Exercise material: Begin

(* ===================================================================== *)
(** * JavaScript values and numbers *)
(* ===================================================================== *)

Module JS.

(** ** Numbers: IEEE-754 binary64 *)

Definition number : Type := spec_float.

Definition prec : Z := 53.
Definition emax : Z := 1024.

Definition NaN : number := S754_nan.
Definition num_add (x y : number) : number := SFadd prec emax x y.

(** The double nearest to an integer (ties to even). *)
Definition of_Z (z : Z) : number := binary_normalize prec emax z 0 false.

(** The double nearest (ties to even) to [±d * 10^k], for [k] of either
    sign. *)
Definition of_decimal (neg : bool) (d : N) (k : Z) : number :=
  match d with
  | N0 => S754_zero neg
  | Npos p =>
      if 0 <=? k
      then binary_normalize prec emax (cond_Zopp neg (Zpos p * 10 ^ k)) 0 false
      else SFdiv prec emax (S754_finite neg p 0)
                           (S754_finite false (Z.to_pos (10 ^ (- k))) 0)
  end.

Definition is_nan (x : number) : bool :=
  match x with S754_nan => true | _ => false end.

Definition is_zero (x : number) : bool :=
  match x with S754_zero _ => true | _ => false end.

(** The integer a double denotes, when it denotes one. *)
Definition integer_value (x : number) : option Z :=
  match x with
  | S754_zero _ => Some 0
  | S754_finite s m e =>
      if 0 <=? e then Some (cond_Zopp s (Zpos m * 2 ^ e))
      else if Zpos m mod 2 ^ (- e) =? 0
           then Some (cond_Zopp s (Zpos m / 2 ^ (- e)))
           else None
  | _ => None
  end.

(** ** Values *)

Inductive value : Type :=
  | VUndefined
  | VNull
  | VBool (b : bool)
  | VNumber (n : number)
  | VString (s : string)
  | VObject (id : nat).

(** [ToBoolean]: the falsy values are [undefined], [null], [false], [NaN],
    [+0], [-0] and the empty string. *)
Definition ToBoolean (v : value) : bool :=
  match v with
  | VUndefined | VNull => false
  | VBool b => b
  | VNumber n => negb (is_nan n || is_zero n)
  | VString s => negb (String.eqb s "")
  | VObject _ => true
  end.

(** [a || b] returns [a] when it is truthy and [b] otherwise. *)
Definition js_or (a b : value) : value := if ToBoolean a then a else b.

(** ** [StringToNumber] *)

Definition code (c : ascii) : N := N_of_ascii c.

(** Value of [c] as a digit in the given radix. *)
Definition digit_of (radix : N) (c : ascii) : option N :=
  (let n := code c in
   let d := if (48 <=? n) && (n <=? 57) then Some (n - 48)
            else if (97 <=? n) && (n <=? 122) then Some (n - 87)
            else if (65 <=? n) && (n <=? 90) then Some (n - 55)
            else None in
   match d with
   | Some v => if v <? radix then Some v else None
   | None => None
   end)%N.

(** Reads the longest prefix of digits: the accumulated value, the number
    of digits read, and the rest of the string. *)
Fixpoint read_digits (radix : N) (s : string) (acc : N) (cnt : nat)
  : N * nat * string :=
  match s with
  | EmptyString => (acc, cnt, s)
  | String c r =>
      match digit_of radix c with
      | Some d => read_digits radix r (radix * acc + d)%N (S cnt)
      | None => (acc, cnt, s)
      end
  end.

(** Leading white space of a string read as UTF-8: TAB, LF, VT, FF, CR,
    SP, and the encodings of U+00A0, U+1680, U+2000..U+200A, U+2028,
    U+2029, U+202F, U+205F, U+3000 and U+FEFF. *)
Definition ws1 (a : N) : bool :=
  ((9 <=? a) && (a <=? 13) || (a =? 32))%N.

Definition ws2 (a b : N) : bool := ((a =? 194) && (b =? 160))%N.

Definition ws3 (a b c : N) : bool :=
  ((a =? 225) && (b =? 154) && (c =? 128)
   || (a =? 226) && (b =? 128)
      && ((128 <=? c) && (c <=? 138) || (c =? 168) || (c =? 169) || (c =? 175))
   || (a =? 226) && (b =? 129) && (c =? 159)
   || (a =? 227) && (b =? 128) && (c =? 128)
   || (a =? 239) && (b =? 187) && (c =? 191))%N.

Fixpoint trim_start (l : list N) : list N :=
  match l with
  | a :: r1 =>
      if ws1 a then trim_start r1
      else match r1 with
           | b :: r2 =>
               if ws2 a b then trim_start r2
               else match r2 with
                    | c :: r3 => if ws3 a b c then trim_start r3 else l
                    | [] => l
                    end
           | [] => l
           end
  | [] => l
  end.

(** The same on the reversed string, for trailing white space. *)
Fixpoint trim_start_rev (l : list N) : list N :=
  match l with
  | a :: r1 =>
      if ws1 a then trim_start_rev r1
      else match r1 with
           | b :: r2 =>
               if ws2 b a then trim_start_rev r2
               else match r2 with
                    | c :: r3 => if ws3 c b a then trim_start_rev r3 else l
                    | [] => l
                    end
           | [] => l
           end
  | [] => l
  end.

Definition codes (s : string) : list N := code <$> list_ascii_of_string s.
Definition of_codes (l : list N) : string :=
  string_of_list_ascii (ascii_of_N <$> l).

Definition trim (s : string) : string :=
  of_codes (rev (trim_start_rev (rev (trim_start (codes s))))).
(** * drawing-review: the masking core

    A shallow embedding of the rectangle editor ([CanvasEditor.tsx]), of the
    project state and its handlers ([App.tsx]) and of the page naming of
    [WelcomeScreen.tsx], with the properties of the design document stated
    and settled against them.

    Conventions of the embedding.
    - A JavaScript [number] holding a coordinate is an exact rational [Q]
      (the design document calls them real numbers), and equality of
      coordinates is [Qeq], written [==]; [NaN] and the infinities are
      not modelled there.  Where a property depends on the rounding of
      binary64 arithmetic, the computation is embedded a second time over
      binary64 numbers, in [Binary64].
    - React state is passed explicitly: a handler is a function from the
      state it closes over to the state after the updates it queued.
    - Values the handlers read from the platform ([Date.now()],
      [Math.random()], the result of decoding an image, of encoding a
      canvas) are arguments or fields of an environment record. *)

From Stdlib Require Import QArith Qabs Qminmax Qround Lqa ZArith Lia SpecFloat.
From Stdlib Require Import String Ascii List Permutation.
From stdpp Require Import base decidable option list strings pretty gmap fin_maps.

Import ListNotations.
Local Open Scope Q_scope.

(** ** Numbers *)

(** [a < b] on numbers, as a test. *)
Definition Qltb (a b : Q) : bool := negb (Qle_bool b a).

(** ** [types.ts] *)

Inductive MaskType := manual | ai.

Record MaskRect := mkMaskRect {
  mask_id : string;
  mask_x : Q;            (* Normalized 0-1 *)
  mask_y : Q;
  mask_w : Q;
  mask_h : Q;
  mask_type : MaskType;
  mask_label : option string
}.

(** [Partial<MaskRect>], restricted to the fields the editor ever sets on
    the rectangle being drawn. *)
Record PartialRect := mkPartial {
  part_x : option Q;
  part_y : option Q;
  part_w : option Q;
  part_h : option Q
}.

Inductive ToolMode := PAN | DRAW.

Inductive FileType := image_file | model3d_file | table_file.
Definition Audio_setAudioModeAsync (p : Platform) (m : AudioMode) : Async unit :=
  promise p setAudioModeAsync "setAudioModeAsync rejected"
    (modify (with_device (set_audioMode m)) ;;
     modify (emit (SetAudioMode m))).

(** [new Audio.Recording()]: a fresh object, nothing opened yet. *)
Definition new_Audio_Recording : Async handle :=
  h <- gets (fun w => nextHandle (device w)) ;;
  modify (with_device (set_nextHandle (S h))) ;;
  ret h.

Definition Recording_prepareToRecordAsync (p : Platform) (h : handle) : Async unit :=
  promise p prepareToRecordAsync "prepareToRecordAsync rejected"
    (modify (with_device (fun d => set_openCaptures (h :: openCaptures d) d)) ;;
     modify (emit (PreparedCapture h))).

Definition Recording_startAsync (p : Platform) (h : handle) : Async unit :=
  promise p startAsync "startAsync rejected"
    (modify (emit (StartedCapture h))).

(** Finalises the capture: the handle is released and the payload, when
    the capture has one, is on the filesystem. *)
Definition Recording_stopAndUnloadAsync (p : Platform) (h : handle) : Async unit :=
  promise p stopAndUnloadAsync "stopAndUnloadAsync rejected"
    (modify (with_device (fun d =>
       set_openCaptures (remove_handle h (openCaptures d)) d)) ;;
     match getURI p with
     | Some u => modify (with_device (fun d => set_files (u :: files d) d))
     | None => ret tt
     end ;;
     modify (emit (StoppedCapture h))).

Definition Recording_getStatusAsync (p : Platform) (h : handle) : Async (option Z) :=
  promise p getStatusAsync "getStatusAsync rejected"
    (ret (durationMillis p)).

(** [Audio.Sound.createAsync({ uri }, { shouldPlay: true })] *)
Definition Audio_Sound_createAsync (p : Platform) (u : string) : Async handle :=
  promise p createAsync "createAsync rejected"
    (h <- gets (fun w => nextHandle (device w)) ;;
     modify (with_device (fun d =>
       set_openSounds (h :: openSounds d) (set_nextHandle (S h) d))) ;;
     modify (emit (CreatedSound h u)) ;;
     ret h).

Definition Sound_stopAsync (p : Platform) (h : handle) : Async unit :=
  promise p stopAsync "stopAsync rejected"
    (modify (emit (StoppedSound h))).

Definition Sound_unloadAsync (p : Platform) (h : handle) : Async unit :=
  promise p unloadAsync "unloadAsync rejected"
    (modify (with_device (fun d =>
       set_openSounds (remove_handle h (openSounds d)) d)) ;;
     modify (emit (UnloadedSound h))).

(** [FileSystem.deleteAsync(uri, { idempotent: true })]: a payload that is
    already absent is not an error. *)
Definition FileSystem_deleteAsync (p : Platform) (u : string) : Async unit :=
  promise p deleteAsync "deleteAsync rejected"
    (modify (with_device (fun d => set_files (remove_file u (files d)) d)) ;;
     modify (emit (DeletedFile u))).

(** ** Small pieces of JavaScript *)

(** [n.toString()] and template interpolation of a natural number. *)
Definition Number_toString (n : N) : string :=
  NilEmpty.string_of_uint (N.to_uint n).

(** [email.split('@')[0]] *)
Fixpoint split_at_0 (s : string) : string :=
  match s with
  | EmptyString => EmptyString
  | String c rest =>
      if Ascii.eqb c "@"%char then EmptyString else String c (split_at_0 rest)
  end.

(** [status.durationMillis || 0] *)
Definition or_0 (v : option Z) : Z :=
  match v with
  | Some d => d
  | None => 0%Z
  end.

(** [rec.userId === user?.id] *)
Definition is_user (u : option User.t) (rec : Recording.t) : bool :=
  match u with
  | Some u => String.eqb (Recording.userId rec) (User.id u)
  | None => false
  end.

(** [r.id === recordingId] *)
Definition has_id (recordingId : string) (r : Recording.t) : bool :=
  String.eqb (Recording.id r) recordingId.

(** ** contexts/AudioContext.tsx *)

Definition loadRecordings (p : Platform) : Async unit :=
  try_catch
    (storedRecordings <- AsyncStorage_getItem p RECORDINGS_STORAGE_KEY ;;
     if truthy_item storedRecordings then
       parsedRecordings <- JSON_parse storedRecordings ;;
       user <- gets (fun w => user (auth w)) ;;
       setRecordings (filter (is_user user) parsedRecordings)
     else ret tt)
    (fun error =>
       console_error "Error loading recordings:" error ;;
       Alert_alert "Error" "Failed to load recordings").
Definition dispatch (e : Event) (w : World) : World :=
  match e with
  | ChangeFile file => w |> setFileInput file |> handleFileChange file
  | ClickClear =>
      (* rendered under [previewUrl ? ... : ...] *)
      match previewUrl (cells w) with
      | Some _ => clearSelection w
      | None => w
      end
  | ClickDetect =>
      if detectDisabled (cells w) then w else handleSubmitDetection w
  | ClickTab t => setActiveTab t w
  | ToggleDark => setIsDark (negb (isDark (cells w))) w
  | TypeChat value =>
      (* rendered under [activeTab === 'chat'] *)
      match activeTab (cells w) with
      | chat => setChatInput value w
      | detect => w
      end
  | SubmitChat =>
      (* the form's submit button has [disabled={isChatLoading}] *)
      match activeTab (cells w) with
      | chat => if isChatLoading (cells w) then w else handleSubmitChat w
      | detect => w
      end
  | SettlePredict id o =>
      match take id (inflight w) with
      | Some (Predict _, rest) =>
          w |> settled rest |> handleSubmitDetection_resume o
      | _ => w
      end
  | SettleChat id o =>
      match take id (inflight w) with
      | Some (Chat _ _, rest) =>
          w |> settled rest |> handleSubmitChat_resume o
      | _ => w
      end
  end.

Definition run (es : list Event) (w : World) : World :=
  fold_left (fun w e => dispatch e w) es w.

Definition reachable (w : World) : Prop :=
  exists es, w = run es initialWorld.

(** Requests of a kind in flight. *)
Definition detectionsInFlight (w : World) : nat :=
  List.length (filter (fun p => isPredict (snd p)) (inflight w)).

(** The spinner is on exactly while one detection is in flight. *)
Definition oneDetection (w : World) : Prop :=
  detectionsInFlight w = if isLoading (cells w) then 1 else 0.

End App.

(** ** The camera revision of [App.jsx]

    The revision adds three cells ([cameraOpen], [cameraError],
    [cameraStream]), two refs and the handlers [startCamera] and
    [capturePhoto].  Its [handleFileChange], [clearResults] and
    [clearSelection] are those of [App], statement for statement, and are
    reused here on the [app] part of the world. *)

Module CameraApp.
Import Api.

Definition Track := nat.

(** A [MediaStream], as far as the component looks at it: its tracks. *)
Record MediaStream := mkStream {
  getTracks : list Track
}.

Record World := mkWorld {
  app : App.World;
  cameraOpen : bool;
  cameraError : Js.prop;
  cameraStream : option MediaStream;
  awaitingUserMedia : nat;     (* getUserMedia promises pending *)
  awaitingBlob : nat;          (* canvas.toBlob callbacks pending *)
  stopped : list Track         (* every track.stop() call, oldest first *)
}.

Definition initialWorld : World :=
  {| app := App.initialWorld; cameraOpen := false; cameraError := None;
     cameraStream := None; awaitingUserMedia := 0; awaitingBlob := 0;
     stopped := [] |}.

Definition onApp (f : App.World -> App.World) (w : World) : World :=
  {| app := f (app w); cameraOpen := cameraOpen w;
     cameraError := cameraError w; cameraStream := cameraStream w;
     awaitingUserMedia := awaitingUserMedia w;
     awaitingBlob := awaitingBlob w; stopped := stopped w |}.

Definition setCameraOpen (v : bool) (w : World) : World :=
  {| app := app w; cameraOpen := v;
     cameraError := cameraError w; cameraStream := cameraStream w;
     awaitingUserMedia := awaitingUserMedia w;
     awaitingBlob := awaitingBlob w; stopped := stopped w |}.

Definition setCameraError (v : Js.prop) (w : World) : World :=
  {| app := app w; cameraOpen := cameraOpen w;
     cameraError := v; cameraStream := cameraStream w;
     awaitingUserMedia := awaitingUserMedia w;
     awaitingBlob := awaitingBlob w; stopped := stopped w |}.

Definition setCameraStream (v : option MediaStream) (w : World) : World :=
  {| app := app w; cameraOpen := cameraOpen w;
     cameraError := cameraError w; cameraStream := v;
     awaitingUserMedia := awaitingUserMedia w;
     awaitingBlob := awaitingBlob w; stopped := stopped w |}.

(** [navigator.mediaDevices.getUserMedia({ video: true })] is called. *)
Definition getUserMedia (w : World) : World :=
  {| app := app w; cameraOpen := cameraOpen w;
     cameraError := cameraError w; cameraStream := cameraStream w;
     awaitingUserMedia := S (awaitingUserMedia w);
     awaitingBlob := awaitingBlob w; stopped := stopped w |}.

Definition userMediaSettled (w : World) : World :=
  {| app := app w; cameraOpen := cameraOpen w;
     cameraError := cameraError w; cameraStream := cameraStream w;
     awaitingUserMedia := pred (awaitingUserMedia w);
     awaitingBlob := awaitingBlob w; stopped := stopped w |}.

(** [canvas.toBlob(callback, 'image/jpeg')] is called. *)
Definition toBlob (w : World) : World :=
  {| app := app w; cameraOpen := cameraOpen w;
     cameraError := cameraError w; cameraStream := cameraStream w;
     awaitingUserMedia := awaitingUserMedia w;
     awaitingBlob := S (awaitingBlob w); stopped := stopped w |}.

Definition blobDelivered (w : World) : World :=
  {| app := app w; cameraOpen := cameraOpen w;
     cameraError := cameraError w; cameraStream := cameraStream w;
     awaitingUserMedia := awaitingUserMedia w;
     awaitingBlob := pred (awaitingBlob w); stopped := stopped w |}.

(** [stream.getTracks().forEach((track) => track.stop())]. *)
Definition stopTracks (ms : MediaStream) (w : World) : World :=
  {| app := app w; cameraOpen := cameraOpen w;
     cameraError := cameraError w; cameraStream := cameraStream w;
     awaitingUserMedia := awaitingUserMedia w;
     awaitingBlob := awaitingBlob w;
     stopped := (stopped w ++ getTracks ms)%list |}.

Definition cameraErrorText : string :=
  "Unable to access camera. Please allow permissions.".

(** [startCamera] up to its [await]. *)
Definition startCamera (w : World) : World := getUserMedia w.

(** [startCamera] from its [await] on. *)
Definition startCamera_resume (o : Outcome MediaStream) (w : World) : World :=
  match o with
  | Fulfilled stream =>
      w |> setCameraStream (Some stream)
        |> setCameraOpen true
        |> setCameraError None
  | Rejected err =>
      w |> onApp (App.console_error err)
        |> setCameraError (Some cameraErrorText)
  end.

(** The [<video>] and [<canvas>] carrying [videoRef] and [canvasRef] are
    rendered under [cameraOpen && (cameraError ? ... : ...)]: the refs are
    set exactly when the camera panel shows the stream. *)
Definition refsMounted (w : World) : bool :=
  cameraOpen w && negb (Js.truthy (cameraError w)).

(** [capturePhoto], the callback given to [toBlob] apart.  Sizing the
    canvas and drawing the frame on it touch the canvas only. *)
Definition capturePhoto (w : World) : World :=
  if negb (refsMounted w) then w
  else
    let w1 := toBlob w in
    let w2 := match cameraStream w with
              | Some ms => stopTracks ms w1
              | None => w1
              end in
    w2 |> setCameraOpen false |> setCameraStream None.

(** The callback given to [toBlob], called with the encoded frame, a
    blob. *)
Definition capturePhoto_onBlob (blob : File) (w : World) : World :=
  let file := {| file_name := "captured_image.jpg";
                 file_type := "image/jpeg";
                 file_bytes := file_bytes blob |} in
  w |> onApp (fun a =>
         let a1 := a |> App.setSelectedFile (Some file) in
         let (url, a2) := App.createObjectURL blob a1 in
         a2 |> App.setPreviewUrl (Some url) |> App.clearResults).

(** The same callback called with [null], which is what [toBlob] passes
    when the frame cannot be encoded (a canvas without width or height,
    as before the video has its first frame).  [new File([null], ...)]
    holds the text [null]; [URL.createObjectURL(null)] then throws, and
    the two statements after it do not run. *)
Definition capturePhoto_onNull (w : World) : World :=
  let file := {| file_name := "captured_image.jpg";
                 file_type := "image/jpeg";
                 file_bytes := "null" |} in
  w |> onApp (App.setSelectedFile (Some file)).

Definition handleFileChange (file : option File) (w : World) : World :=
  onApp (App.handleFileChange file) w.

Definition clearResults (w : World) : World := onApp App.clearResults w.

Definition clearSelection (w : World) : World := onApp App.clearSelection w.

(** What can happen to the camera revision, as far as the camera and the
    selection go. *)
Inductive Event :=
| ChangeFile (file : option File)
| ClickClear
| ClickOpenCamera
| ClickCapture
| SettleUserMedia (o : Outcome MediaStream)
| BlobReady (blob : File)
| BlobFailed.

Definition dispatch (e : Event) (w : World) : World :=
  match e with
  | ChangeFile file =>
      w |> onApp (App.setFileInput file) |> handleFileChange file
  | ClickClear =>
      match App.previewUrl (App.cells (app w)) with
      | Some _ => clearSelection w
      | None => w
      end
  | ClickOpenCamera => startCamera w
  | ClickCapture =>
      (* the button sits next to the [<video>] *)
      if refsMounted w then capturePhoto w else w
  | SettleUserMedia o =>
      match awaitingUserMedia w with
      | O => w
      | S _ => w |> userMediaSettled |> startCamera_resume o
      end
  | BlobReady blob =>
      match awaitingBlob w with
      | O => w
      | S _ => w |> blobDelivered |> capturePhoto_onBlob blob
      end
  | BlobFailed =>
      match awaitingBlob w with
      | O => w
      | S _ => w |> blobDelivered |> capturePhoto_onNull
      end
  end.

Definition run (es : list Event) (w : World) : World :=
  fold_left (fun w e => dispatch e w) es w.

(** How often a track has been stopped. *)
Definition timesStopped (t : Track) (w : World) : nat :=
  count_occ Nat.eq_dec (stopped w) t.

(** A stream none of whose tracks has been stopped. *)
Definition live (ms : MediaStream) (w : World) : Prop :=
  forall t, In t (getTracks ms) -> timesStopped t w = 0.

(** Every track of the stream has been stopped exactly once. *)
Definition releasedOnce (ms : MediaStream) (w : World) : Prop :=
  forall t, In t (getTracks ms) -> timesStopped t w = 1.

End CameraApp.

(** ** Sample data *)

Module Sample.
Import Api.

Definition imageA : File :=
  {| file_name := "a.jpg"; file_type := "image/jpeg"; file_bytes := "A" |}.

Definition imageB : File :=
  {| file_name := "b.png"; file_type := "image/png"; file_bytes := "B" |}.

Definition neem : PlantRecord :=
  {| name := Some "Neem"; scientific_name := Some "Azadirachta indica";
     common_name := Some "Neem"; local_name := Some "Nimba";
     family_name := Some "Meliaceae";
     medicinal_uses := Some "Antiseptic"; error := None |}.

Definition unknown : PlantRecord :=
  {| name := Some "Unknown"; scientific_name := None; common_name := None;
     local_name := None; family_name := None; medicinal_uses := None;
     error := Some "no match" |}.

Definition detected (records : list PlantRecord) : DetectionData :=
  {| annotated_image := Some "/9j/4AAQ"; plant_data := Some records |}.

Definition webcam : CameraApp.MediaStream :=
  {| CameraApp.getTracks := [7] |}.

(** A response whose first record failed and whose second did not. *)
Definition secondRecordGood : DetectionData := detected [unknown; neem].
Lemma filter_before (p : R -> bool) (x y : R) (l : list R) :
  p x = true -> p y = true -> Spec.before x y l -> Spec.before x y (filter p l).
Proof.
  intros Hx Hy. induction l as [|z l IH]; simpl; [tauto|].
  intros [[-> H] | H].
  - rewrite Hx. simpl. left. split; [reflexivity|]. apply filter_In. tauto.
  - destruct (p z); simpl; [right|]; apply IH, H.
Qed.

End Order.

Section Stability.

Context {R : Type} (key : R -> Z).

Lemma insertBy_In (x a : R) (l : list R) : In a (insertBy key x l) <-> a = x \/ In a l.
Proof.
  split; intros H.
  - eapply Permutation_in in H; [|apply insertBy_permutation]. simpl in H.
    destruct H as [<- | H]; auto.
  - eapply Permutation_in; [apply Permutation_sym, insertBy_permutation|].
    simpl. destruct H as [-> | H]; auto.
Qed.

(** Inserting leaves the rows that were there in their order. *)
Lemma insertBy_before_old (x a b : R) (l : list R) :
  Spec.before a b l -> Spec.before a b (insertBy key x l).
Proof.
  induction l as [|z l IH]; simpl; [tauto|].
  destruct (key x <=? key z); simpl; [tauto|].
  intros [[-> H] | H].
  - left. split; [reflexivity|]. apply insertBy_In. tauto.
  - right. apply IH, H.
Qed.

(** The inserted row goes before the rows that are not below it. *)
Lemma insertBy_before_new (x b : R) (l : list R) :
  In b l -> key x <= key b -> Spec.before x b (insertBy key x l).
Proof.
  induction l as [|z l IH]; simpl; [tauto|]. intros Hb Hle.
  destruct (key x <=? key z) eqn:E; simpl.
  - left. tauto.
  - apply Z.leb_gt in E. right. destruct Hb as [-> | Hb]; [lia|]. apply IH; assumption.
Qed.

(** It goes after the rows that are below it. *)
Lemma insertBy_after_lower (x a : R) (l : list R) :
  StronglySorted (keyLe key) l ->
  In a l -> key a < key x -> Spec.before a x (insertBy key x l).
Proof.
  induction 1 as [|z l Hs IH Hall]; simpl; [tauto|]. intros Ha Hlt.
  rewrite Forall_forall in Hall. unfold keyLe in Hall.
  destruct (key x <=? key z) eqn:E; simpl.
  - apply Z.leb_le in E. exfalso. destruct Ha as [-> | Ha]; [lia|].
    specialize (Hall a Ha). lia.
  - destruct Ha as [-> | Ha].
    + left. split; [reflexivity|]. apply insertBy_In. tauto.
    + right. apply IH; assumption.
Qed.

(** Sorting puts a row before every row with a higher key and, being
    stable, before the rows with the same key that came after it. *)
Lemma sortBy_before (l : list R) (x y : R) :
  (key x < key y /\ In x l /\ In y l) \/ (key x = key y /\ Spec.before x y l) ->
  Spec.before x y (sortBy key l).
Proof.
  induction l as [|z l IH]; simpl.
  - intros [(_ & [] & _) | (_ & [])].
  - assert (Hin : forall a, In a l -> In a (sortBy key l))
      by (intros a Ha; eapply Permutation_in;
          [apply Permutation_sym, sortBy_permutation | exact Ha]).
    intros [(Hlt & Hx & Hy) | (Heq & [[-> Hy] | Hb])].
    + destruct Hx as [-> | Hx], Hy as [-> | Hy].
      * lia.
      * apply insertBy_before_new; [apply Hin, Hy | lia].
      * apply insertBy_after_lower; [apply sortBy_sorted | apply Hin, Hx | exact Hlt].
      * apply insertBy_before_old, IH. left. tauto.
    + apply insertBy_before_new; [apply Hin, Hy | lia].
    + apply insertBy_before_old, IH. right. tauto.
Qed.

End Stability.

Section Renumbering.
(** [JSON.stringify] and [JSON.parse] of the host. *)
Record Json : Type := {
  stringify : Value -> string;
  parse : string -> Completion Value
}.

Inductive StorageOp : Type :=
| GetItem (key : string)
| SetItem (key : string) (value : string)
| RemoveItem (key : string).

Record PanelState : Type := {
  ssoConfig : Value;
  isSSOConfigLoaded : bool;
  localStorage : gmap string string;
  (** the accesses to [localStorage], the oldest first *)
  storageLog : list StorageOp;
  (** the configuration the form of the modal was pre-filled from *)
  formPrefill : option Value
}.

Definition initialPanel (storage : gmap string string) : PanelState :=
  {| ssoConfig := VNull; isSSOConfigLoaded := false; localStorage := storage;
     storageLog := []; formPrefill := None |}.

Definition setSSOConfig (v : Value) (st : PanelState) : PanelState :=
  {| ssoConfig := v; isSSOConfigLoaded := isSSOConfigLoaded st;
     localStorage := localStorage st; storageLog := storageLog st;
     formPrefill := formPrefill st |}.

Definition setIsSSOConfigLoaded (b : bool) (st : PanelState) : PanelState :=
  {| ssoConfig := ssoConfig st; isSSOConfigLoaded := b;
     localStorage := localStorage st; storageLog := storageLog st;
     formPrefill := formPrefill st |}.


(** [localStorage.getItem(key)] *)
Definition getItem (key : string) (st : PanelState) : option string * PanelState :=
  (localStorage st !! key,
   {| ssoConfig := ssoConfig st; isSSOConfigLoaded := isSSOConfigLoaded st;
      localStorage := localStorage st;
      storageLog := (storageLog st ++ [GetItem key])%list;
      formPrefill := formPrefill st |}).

Exercise material: End

There is a run of lines above from the one with "then binary_normalize prec" to the one with "match x with S754_nan"; print exactly that run, both ends included, and nothing else.

* [Written response]
      then binary_normalize prec emax (cond_Zopp neg (Zpos p * 10 ^ k)) 0 false
      else SFdiv prec emax (S754_finite neg p 0)
                           (S754_finite false (Z.to_pos (10 ^ (- k))) 0)
  end.

Definition is_nan (x : number) : bool :=
  match x with S754_nan => true | _ => false end.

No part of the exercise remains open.